Elsewhere, monsoons, typhoons, hurricanes, and other violent storms can contribute to flooding. Heavy downpours can cause savage flash flooding through canyons, gullies, and other locations where the floodplain is naturally narrow.

Stream channels cannot accommodate all possible sizes of flows, and it is entirely natural that flows substantially exceeding the average must overflow onto the floodplain. Significant benefits result. The water brings nutrients that fertilize the floodplain, among other things enabling agricultural development. It recharges groundwater, and it replenishes water supplies for fish and wildlife. In short, floods are part of nature's rhythm.

Flood warning sign in Colorado

But floods also threaten life and property, and humans who live within a floodplain assume some risk. Flood damage can truly be awesome. Whole communities eliminated, thousands killed, economic devastation, famine, and disease may result. Historical evidence suggests that floods have far exceeded other natural disasters, including fires and earthquakes, in their impact on life and property, especially in industrialized nations.

The power of unleashed water has been extensively recorded in documents that reach back into antiquity. Indeed, archeological evidence pushes our knowledge of floods back into prehistory. The best-documented example is the Bonneville Flood, which occurred about 15,000 BCE in the western United States. Prehistoric Lake Bonneville occupied 51,800 hectares of what is now western Utah and parts of Nevada and southern Idaho.

At its largest, it was about 217 kilometers wide and over 300 meters deep. Nearly seventeen thousand years ago the lake elevation rose, possibly because a tributary river above the lake captured another river and water from both rivers soon increased the lake water level above capacity. Lake water began escaping northward toward the present Snake River. Within a year, the lake elevation was lowered by 114 meters.

The flood carved out much of western Washington state and left behind a variety of geological relics, including Utah Lake, Sevier Lake, the Great Salt Lake, and Bonneville Salt Flats.

Within the confines of human history, floods can be myth, reality, or somewhere in between, depending on the sources. The biblical story of Noah and the flood finds its parallels in the Babylonian epic of Gilgamesh, Norse mythology, and flood legends among the indigenous people of North and South America. No doubt, some of these stories at least partly emanate from fact.

For example, archeologists have discovered a 2.4-meter layer of clay left by a flood of the Euphrates River around 3200 BCF. SO devastating was this flood that it is easy to understand that ancient civilizations may have thought it signaled the end of the world. Many of these flood stories are didactic: They may reveal the floods as divine retribution for human wrongdoing or, at the very least, as an act of god(s) beyond human power and understanding.

It makes no difference whether basins are large or small, deep or shallow; floods come. In small basins, agricultural activities and urbanization affect peak discharges of water by decreasing infiltration into the ground, increasing surface runoff, and, via storm water outlets, speeding surface water downstream. In large basins, the effect of these developments is less dramatic. Instead, floods usually result from some combination of continuous and extraordinary rainfall, frozen ground, and snowmelt over a large area.

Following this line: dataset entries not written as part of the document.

Lemma run_without_store_witness :
  store_measurement (options unweighted) = false
  /\ exists ist' r,
       @_run_one_traj _ _ unit _ _ _ _ term_expect (toy_integrator 1)
         unweighted fresh 7 0%R [0%R; 1%R; 3%R] tt = Ok (ist', (7, r))
       /\ TrajResult.measurements r = [[]]
       /\ length (TrajResult.times r) = 3
       /\ TrajResult.noise r = [toy_noise 1 7; toy_noise 1 8].
Proof.
  split; [reflexivity|].
  eexists. eexists. split; [reflexivity|].
  destruct (@RunMore.run_without_store
              _ _ unit _ _ _ _ term_expect (toy_integrator 1)
              unweighted fresh 7 0%R 0%R [1%R; 3%R] tt eq_refl)
    as [_ Hrun].
  destruct (Hrun _ 7 _ eq_refl) as [Hms [Ht Hn]].
  split; [exact Hms|]. split; [exact Ht | exact Hn].
Defined.

Lemma init_channel_counts_witness :
  exists s0 : Solver.t term,
    __init__ SMESolver (H_op m) (sc_list [a; b])
             (mkOptions true true (dW_Scalar 3)) []
    = Ok s0
    /\ length (dW_factors s0) = length (m_ops s0)
    /\ length (m_ops s0) = 4.
Proof.
  destruct (Validation.init_scalar SMESolver m [a; b] [] true 3%R)
    as [s0 [Hs0 _]]; [reflexivity | left; lra |].
  exists s0. split; [exact Hs0|].
  destruct (ConstructionMore.init_channel_counts _ _ _ _ _ _ Hs0)
    as [_ [Hw Hm]].
  split; [exact Hw | exact Hm].
Defined.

To protect themselves against floods, humans have devised dams, dikes (levees), floodwalls, and jetties. They dig deeper channels, stabilize banks, and occasionally provide outlets for excess water. All of this is both ancient technology and current practice. Changes have been only in the details. Today engineering theory, new kinds of construction material, and vastly more powerful construction technology combine to allow for stronger, safer, and more durable structures, but the basic approach remains the same.

Neither better science nor improved technology ensures the success of flood projects or guarantees complete protection. In fact, history shows that success is generally only transitory and that eventual failure is more the rule than the exception.